Key learning points
- Integration between health and social care is vital to look after an aging population
- Care of the elderly is fraught with challenges, including staffing and budgetary constraints
- Demographic pressures mean that many community nurses caring for the elderly are themselves heading for retirement
We all are talking about it and most of us would claim to be doing it already but are we really achieving integration between health and social care for older people? Is it within our grasp or the very essence of what we do? The part that community nurses can and perhaps must play in this issue can be seen as the critical ingredient in driving forward change. This article aims to open up a debate about what role the community nurses can and should play.
The recent Age UK report  Later Life in the UK gives us a stark illustration of the scale of the challenge in how we address the needs of an aging population. The wide spread of data in this excellent report sets out the issues and imperatives both for us today and for the future in how we provide care for our older people. Box 1 (below) illustrates some of its key messages.
- 11.6 million people are aged 66 or above
- 1.5 million people are aged 86 or above
- 2 million people aged over 76 or above are living alone
- 15 million people have at least one long-term condition
- In the winter, there are 200 preventable deaths every day
- 4 million people in older age are living with a longstanding life-limiting condition 40% of all those over 65
- In 2012/13, there were almost 2.25 million emergency admissions of people aged 60 or over, costing 3.4bn
- In 2016, of the 18.7 million people admitted to hospital 7.6 million (41%) were aged 66 or over
The work that nurses do across the previously parallel lines of health and social care has at last recognised the critical connection between the two and the reality that squeezing social care will see a requisite impact on the NHS. Social care has seen a 40% reduction of its budget at local authority level in the last five years to a figure of 18.6bn compared with a current health budget of 126bn.
Nurses, working predominantly in a social care world, see the interchanging headlines between the pressures on the NHS then social care as both troubling but also perversely encouraging, as negative headlines have meant health and social care is now a new interlocked phrase uttered by many in the press, politics and also within services.
The catastrophising of the state of health and care causes great alarm for swathes of the population, but can also hearten us all in giving a more urgent profile for a solution to the pressures we are seeing.

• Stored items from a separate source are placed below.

(** The alphabet codec writes lower-case text without separator and reads
    it back. *)
Lemma encode_decode (data : list Z) :
  Forall (fitsIn 5) data ->
  exists text,
    encode CHARSET data = Ok text
    /\ decode CHARSET text = Ok data
    /\ JS.toLowerCase text = text
    /\ noSeparator text = true.
Proof.
  destruct CHARSET_facts as (Hlen & Hnd & Hlow & Hsep).
  rewrite Forall_forall in Hlow, Hsep.
  induction data as [|value data IH]; intros Hdata.
  - exists EmptyString. repeat split.
  - inversion Hdata as [|? ? Hv Hdata']; subst.
    destruct (IH Hdata') as (text & Henc & Hdec & Hlower & Hnosep).
    destruct Hv as [Hv0 Hv32]. change (2 ^ 5) with 32 in Hv32.
    destruct (get_lt CHARSET (Z.to_nat value)) as [c Hc]; [lia|].
    pose proof (get_In _ _ _ Hc) as Hin.
    exists (String c text).
    cbn [encode decode].
    destruct (Z.leb_spec 0 value); [|lia].
    destruct (Z.ltb_spec value 32); [|lia].
    cbn [andb]. rewrite Hc, Henc. cbn [bind].
    rewrite (Hlow c Hin).
    rewrite (indexFrom_get CHARSET Hnd _ _ 0 Hc).
    rewrite Hdec. cbn [bind].
    repeat split.
    + do 2 f_equal. lia.
    + unfold JS.toLowerCase in *. cbn [JS.mapString].
      rewrite (Hlow c Hin), Hlower. reflexivity.
    + unfold noSeparator in *. cbn [list_ascii_of_string forallb].
      rewrite (Hsep c Hin), Hnosep. reflexivity.
Qed.

(** What the encoder builds for a hash of a supported size. *)
Lemma hashToCashAddress_supported (scriptHash : string)
  (type : CashaddrTypeEnum) (cashAddrPrefix : string) :
  In (List.length (Buffer_from_hex scriptHash))
     [20; 24; 28; 32; 40; 48; 56; 64]%nat ->
  exists code payloadData checksum text,
    sizeCode (Z.of_nat (List.length (Buffer_from_hex scriptHash)) * 8)
    = Some code
    /\ payloadDataOf Buffer_from_hex scriptHash type = Ok payloadData
    /\ Forall (fitsIn 5) payloadData
    /\ convertBits payloadData 5 8 (Some true)
       = Ok ((typeBits type + code) :: Buffer_from_hex scriptHash)
    /\ List.length checksum = 8%nat
    /\ payloadOf Buffer_from_hex scriptHash type cashAddrPrefix = Ok (payloadData ++ checksum)
    /\ validChecksum cashAddrPrefix (payloadData ++ checksum) = true
    /\ encode CHARSET (payloadData ++ checksum) = Ok text
    /\ decode CHARSET text = Ok (payloadData ++ checksum)
    /\ JS.toLowerCase text = text
    /\ noSeparator text = true
    /\ forall includePrefix,
        hashToCashAddress CHARSET Buffer_from_hex scriptHash type cashAddrPrefix includePrefix
        = Ok (if match includePrefix with None => false | Some b => b end
              then (cashAddrPrefix ++ String ":" text)%string else text).
Proof.
  intros Hsize.
  destruct (versionByteOf_supported _ type Hsize)
    as (code & Hcode & Hvb & Hfit & _).
  destruct (convertBits_roundtrip
              ((typeBits type + code) :: Buffer_from_hex scriptHash) 8 5)
    as (payloadData & Hconv & Hsym & Hback); try lia.
  { constructor; [exact Hfit|apply Buffer_bytes]. }
  set (checksumData :=
         ((prefixToArray cashAddrPrefix ++ [0]) ++ payloadData
            ++ [0; 0; 0; 0; 0; 0; 0; 0])%list).
  assert (Hpre : Forall (fitsIn 5)
                   ((prefixToArray cashAddrPrefix ++ [0]) ++ payloadData)).
  { repeat (apply Forall_app; split); try assumption.
    - apply prefixToArray_fitsIn.
    - repeat constructor; cbn; lia. }
  assert (HP : fitsIn 40 (polymod checksumData)).
  { apply polymod_fitsIn. unfold checksumData. rewrite app_assoc.
    apply Forall_app. split; [exact Hpre|].
    repeat constructor; cbn; lia. }
  destruct (checksumToArray_spec _ HP) as (_ & Hcfit & Hclen).
  destruct (encode_decode (payloadData ++ checksumToArray (polymod checksumData)))
    as (text & Henc & Hdec & Hlower & Hnosep).
  { apply Forall_app. split; assumption. }
  assert (HpayloadData : payloadDataOf Buffer_from_hex scriptHash type = Ok payloadData).
  { unfold payloadDataOf. rewrite Hvb. cbn [bind]. exact Hconv. }
  assert (Hpayload : payloadOf Buffer_from_hex scriptHash type cashAddrPrefix
                     = Ok (payloadData ++ checksumToArray (polymod checksumData))).
  { unfold payloadOf. rewrite HpayloadData. reflexivity. }
  exists code, payloadData, (checksumToArray (polymod checksumData)), text.
  repeat (split; [assumption|]).
  split.
  { unfold validChecksum, BN.eqn. apply Z.eqb_eq.
    rewrite app_assoc. unfold checksumData. rewrite (app_assoc _ payloadData).
    apply checksum_validates. exact Hpre. }
  repeat (split; [assumption|]).
  intros includePrefix.
  unfold hashToCashAddress. rewrite Hpayload. cbn [bind].
  rewrite Henc. reflexivity.
Qed.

The recent budget announcement of an additional 2bn as an interim bail-out prior to a green paper addressing social care later this year was very much welcomed, though many will wonder how and when this will be deployed to address system overload. Care of older people, we are arguing locally, is the most important part of the health and social care sector and a special concentration should be applied to those aged 80 or over.
The King’s Fund, in its 2014 report that set out priorities for the next government prior to the previous general election, tells us that the average age of hospital patients is now over 80 and we know this remains the case today.
Here are three of the issues needing some focus in this debate:
There is little doubt that we are facing some real challenges in the health and social care workforce. These include:
- The shift from trainee nurse bursaries to loans.
- The demographic pressures that mean the average age of a community nurse is in their mid 40s and many are looking forward to retirement.
- Increased workload demands as well as heightened expectations and scrutiny of the work of clinicians.
- The impact and implications of Brexit.
The responsibility for a culture embedded in a ‘can-do’ attitude rather than ‘yes-but’ attitude must also balance the risk of naivety if we all speak too loud and proud about our work without some level of protest. In respect of skills, knowledge and competence are a must to ensure a confident workforce that is fit for purpose. This is where the real debate must take place at all levels to inspire and reassure all stakeholders in health and social care.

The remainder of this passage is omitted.